(EXTRACTED INFORMATION)

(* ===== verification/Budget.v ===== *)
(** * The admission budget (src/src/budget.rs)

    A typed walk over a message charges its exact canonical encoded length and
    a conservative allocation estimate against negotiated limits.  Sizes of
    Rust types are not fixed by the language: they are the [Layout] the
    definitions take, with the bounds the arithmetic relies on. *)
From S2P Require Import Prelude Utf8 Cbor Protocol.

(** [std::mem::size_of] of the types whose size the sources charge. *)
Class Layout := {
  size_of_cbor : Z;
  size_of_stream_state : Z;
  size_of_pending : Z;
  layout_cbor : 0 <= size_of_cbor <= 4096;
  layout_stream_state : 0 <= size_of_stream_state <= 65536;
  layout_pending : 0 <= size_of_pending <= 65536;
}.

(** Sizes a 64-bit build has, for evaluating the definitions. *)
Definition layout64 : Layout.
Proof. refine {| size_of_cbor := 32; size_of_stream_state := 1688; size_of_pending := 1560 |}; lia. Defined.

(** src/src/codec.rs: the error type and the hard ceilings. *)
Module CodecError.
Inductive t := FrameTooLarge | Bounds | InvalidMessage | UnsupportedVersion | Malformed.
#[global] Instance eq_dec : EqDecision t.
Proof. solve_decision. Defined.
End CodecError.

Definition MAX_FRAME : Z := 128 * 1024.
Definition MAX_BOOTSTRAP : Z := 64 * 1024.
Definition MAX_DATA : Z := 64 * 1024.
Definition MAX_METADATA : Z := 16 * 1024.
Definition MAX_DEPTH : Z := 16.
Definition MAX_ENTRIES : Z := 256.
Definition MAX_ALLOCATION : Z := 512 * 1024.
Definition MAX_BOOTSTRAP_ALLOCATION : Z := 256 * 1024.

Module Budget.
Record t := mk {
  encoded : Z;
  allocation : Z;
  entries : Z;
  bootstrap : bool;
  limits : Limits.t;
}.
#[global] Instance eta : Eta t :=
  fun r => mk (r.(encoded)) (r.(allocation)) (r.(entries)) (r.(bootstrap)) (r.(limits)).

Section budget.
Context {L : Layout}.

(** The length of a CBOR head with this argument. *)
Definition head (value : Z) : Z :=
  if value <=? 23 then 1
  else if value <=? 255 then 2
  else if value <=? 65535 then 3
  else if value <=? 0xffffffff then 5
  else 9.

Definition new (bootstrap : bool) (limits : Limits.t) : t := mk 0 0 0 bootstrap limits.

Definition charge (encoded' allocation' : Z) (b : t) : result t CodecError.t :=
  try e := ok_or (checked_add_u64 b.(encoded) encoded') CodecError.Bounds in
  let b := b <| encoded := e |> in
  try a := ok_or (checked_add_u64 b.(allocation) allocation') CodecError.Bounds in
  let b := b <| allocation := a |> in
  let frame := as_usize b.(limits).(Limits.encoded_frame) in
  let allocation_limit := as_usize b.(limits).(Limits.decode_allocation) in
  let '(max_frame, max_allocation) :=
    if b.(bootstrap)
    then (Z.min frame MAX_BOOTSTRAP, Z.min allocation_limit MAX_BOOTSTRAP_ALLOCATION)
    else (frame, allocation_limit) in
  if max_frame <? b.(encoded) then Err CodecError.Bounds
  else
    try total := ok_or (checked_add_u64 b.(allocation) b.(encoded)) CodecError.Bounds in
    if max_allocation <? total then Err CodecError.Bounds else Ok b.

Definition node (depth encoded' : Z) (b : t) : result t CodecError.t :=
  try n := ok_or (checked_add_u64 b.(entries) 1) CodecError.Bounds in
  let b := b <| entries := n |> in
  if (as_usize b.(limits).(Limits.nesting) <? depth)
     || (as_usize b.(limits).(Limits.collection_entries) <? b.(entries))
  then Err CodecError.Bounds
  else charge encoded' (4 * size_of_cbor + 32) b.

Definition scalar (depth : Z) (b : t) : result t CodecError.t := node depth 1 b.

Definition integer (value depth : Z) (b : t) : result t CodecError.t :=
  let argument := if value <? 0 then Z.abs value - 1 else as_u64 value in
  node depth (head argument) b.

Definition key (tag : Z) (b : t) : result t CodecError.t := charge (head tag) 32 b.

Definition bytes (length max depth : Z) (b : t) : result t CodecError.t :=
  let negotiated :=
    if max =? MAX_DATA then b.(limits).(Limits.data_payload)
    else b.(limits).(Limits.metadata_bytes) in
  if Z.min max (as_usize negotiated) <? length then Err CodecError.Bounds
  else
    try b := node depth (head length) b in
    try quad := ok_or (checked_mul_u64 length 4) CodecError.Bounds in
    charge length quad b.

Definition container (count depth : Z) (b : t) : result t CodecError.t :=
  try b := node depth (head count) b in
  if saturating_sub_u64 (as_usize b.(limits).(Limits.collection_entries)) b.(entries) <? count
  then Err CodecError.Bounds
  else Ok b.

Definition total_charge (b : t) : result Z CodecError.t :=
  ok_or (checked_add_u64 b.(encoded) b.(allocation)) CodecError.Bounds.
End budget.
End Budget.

(End EXTRACTED INFORMATION)

● **EXERCISE INSTRUCTIONS**
Going back over the entries above, copy word for word every line from the one that has "(** Sizes a" on through the one that has "Module CodecError.".

● **OUTPUT**
(** Sizes a 64-bit build has, for evaluating the definitions. *)
Definition layout64 : Layout.
Proof. refine {| size_of_cbor := 32; size_of_stream_state := 1688; size_of_pending := 1560 |}; lia. Defined.

(** src/src/codec.rs: the error type and the hard ceilings. *)
Module CodecError.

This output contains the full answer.